RECORD EXCERPTS section start

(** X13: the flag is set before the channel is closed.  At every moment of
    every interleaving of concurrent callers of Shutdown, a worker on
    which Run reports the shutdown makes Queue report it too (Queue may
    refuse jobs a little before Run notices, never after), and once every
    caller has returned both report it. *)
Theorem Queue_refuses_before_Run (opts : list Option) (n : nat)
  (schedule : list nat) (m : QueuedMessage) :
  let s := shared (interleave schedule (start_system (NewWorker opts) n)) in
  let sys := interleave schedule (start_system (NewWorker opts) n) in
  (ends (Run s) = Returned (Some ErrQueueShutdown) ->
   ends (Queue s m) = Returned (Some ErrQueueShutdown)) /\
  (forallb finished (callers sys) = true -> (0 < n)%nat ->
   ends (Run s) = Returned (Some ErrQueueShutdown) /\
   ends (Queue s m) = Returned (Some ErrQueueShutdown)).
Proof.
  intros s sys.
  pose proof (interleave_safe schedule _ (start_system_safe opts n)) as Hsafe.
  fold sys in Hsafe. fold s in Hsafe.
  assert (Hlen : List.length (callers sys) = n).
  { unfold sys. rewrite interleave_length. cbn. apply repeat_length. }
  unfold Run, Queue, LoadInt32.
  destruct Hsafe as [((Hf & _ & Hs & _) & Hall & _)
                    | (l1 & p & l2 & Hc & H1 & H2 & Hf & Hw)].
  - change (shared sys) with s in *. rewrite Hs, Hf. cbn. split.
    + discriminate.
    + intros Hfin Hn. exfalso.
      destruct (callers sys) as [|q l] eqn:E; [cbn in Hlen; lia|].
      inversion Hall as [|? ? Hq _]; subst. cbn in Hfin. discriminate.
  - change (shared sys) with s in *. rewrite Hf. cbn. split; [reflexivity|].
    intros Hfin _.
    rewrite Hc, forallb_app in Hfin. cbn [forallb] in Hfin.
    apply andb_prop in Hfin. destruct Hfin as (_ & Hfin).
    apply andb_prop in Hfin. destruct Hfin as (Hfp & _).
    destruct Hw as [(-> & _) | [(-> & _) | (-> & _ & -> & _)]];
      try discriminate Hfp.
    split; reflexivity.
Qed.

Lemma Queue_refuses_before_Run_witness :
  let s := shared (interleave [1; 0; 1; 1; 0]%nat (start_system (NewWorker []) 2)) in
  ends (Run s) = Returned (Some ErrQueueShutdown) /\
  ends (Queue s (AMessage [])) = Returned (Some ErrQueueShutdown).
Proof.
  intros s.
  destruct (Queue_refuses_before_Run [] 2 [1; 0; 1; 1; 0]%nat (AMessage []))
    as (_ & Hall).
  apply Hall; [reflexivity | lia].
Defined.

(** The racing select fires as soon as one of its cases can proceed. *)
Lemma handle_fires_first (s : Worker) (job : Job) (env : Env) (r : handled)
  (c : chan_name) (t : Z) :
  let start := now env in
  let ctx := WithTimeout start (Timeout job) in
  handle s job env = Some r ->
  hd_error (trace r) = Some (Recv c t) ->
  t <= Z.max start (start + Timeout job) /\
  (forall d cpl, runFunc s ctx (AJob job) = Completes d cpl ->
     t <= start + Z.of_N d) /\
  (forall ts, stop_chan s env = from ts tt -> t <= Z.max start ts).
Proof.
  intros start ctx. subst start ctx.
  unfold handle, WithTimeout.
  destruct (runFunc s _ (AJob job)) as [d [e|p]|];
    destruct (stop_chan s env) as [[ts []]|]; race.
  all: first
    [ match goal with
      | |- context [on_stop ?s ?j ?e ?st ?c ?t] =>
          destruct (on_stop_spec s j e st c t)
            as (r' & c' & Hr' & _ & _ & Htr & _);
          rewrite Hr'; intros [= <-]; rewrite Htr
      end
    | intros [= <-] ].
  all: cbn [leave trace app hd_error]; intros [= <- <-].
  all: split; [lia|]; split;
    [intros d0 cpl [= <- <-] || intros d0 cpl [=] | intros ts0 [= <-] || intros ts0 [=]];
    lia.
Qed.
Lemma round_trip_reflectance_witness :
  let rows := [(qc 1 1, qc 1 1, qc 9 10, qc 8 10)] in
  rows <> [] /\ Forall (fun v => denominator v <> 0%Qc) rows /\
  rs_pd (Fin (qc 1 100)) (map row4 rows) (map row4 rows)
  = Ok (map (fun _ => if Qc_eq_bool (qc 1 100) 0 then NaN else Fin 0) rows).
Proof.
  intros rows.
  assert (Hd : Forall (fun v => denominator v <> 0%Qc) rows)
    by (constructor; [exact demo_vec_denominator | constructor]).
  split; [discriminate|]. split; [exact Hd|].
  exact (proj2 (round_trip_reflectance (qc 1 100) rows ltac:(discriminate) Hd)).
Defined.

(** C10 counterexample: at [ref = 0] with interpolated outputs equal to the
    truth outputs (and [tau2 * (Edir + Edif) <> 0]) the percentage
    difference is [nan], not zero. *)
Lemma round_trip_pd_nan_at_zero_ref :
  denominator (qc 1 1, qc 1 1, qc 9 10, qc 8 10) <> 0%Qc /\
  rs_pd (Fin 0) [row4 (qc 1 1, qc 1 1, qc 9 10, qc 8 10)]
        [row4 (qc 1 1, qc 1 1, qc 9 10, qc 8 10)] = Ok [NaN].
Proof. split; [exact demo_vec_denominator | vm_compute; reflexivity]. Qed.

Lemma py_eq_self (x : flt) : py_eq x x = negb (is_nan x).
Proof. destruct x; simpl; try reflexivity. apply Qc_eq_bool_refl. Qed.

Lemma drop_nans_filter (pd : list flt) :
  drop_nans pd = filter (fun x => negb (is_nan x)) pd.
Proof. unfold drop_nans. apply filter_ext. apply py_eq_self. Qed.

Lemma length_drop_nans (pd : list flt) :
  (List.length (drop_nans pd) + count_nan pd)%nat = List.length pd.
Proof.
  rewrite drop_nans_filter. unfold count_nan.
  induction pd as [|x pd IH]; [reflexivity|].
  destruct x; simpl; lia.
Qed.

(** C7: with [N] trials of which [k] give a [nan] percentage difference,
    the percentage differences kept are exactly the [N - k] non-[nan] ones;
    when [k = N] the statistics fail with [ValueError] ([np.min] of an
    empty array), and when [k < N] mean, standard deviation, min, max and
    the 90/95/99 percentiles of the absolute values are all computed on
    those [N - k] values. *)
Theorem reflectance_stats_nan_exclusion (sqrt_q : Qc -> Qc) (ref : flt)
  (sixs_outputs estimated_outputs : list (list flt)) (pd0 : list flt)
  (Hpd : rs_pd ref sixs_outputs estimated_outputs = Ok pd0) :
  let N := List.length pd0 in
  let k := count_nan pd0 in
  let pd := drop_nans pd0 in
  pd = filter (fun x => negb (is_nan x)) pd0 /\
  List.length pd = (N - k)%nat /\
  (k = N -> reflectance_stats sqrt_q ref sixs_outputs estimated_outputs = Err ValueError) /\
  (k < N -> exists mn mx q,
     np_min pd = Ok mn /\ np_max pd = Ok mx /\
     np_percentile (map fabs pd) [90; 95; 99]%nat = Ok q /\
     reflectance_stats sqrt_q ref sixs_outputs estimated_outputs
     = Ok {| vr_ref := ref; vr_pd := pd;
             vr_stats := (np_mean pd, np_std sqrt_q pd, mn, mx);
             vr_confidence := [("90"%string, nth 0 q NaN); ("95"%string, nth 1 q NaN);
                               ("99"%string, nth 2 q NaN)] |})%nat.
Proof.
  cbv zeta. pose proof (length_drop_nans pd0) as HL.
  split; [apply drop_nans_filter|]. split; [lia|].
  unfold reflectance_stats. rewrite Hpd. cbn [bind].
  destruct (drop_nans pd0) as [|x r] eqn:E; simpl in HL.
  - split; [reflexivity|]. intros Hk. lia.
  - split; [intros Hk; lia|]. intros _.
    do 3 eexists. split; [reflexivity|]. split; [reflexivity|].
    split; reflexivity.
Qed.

RECORD EXCERPTS section end

## TASK DIRECTIONS
In the data above, start at the line that has "intros Hfin _.", stop after the line that has "(** The racing", and print every line in between exactly as it stands.

## EXERCISE SOLUTION
    intros Hfin _.
    rewrite Hc, forallb_app in Hfin. cbn [forallb] in Hfin.
    apply andb_prop in Hfin. destruct Hfin as (_ & Hfin).
    apply andb_prop in Hfin. destruct Hfin as (Hfp & _).
    destruct Hw as [(-> & _) | [(-> & _) | (-> & _ & -> & _)]];
      try discriminate Hfp.
    split; reflexivity.
Qed.

Lemma Queue_refuses_before_Run_witness :
  let s := shared (interleave [1; 0; 1; 1; 0]%nat (start_system (NewWorker []) 2)) in
  ends (Run s) = Returned (Some ErrQueueShutdown) /\
  ends (Queue s (AMessage [])) = Returned (Some ErrQueueShutdown).
Proof.
  intros s.
  destruct (Queue_refuses_before_Run [] 2 [1; 0; 1; 1; 0]%nat (AMessage []))
    as (_ & Hall).
  apply Hall; [reflexivity | lia].
Defined.

(** The racing select fires as soon as one of its cases can proceed. *)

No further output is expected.